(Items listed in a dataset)
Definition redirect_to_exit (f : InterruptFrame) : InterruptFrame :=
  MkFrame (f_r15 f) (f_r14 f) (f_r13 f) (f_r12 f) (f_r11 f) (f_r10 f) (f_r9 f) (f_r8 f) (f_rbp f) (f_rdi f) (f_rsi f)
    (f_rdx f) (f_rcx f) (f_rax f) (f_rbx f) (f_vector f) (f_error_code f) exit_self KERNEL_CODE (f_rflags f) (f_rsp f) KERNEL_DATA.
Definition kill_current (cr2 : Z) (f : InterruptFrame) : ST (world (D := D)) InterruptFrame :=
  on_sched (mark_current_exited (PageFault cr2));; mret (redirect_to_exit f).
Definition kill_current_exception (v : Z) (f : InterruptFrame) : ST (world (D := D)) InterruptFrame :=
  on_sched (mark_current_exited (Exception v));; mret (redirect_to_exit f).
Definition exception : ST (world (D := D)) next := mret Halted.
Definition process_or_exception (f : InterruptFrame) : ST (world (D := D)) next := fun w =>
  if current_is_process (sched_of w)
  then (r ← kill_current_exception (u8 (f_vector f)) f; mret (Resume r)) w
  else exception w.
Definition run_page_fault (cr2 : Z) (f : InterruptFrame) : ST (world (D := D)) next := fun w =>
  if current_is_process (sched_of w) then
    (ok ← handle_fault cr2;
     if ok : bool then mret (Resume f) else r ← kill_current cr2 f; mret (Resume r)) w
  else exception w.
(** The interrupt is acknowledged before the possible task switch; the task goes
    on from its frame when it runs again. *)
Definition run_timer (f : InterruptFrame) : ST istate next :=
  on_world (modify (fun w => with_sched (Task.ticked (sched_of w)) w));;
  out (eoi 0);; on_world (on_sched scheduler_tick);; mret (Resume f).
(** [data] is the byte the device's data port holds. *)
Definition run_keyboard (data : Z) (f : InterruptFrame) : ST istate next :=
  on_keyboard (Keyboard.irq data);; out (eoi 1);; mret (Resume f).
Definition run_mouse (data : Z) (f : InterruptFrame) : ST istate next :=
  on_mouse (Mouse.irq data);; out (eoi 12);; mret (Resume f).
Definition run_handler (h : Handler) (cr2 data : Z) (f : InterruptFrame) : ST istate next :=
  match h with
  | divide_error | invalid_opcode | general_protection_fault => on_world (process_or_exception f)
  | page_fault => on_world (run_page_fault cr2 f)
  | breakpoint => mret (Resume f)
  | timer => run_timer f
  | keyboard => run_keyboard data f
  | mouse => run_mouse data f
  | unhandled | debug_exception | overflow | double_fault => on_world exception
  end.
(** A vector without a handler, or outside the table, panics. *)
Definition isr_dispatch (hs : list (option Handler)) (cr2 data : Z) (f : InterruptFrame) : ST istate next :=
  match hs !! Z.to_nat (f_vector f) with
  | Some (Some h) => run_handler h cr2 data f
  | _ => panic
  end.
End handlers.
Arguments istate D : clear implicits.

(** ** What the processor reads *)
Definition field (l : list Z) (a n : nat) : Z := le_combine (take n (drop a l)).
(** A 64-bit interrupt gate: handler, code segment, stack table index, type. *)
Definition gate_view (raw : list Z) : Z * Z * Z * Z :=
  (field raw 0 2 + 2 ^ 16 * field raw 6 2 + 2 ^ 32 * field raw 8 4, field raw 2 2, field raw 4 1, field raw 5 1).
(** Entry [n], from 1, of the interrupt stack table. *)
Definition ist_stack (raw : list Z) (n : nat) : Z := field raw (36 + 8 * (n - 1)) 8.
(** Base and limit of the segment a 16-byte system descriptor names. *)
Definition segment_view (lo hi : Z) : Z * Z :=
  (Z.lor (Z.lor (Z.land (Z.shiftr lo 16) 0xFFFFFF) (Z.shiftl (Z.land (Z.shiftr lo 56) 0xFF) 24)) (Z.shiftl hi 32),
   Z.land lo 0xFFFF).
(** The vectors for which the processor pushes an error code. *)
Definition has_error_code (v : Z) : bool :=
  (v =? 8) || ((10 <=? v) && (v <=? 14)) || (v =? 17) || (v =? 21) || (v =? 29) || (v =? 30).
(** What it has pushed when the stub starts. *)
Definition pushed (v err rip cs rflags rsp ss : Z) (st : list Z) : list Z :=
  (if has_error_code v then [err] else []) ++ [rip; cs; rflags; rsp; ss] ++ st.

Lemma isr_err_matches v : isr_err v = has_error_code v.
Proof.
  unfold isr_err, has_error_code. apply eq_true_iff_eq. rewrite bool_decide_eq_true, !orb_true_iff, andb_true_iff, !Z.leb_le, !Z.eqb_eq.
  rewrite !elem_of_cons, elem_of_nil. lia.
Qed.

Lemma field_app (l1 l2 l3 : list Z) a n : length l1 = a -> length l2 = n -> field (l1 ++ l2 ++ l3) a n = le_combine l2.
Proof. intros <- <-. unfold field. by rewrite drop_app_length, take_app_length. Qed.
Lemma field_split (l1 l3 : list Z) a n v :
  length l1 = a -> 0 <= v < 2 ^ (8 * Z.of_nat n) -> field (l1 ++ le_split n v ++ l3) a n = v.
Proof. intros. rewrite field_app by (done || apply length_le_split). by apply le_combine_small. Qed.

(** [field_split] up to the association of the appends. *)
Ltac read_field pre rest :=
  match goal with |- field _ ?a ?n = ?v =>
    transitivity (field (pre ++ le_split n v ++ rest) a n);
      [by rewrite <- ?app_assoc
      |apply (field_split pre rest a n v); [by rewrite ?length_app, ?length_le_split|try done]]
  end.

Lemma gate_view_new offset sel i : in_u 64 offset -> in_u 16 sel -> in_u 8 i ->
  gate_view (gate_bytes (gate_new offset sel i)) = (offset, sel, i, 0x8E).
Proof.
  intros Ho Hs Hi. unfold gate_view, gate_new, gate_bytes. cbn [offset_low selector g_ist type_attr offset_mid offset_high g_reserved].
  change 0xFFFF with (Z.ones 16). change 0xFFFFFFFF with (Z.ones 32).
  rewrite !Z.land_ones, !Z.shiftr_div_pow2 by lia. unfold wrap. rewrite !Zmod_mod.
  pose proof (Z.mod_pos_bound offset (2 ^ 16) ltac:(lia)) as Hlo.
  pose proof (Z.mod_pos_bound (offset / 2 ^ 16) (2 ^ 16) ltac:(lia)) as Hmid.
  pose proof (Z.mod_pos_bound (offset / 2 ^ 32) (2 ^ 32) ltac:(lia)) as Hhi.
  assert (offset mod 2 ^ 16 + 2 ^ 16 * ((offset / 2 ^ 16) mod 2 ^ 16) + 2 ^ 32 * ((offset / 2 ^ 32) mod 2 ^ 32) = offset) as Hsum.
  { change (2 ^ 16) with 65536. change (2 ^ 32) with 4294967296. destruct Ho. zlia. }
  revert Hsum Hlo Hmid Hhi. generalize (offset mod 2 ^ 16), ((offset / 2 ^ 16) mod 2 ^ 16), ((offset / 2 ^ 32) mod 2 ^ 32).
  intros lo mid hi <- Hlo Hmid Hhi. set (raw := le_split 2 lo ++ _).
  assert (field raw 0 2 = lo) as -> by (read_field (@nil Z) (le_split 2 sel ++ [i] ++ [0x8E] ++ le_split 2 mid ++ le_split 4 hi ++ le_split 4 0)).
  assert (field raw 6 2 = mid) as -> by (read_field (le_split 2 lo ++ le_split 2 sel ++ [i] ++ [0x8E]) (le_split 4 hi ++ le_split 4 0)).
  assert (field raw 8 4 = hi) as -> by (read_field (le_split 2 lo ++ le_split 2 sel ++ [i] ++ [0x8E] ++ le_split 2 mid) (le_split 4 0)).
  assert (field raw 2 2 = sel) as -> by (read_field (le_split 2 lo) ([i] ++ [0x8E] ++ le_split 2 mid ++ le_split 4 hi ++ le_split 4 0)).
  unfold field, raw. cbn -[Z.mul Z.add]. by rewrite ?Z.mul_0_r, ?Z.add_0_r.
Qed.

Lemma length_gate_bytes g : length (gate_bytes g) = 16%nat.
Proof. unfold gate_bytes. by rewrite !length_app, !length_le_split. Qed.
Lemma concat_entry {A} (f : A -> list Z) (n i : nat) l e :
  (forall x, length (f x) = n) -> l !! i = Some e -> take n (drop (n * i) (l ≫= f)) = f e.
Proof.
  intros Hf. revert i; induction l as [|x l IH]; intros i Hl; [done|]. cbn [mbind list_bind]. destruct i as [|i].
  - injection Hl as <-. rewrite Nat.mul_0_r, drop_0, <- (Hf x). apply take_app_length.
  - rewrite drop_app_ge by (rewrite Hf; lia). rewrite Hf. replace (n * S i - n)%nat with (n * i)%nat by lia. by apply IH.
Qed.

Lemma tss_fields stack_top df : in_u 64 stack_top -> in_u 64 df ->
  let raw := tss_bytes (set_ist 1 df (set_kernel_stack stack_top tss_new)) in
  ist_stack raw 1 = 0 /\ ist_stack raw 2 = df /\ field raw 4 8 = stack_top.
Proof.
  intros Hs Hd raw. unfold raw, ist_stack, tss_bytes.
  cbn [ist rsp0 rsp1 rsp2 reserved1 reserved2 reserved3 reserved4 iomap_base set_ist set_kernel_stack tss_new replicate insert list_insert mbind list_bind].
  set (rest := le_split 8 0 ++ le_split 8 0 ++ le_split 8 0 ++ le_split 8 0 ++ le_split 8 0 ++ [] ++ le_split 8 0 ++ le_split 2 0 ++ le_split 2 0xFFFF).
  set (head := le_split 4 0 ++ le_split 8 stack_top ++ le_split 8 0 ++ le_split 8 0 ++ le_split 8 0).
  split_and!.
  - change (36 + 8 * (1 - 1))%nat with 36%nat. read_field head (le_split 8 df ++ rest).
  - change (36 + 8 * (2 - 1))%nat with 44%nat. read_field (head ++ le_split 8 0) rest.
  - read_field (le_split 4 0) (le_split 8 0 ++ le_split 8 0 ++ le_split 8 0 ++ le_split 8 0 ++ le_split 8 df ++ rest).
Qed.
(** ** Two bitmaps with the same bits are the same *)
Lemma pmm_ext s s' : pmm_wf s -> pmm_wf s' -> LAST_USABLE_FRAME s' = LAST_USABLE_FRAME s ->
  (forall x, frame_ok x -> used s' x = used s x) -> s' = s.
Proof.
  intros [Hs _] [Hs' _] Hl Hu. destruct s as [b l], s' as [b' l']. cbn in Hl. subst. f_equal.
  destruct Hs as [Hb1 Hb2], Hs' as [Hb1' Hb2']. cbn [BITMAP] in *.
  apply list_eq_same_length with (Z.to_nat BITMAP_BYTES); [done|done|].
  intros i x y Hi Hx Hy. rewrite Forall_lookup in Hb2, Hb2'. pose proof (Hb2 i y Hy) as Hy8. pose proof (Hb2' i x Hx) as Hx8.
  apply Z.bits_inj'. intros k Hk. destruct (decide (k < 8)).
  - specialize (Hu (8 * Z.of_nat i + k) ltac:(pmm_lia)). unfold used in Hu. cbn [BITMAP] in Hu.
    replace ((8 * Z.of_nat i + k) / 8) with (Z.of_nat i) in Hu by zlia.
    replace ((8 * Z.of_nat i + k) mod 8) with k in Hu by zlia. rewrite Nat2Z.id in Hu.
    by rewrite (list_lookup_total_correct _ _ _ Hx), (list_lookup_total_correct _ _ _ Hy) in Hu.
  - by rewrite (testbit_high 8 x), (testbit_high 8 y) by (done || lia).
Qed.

• **DIRECTIONS FOR THIS TASK**
Could you set down, exactly as written, the lines above between the one holding "(f_rdx f) (f_rcx" and the one holding "run_mouse data f", inclusive, and nothing more?

• **SOLUTION FOR THIS EXERCISE**
    (f_rdx f) (f_rcx f) (f_rax f) (f_rbx f) (f_vector f) (f_error_code f) exit_self KERNEL_CODE (f_rflags f) (f_rsp f) KERNEL_DATA.
Definition kill_current (cr2 : Z) (f : InterruptFrame) : ST (world (D := D)) InterruptFrame :=
  on_sched (mark_current_exited (PageFault cr2));; mret (redirect_to_exit f).
Definition kill_current_exception (v : Z) (f : InterruptFrame) : ST (world (D := D)) InterruptFrame :=
  on_sched (mark_current_exited (Exception v));; mret (redirect_to_exit f).
Definition exception : ST (world (D := D)) next := mret Halted.
Definition process_or_exception (f : InterruptFrame) : ST (world (D := D)) next := fun w =>
  if current_is_process (sched_of w)
  then (r ← kill_current_exception (u8 (f_vector f)) f; mret (Resume r)) w
  else exception w.
Definition run_page_fault (cr2 : Z) (f : InterruptFrame) : ST (world (D := D)) next := fun w =>
  if current_is_process (sched_of w) then
    (ok ← handle_fault cr2;
     if ok : bool then mret (Resume f) else r ← kill_current cr2 f; mret (Resume r)) w
  else exception w.
(** The interrupt is acknowledged before the possible task switch; the task goes
    on from its frame when it runs again. *)
Definition run_timer (f : InterruptFrame) : ST istate next :=
  on_world (modify (fun w => with_sched (Task.ticked (sched_of w)) w));;
  out (eoi 0);; on_world (on_sched scheduler_tick);; mret (Resume f).
(** [data] is the byte the device's data port holds. *)
Definition run_keyboard (data : Z) (f : InterruptFrame) : ST istate next :=
  on_keyboard (Keyboard.irq data);; out (eoi 1);; mret (Resume f).
Definition run_mouse (data : Z) (f : InterruptFrame) : ST istate next :=
  on_mouse (Mouse.irq data);; out (eoi 12);; mret (Resume f).
Definition run_handler (h : Handler) (cr2 data : Z) (f : InterruptFrame) : ST istate next :=
  match h with
  | divide_error | invalid_opcode | general_protection_fault => on_world (process_or_exception f)
  | page_fault => on_world (run_page_fault cr2 f)
  | breakpoint => mret (Resume f)
  | timer => run_timer f
  | keyboard => run_keyboard data f
  | mouse => run_mouse data f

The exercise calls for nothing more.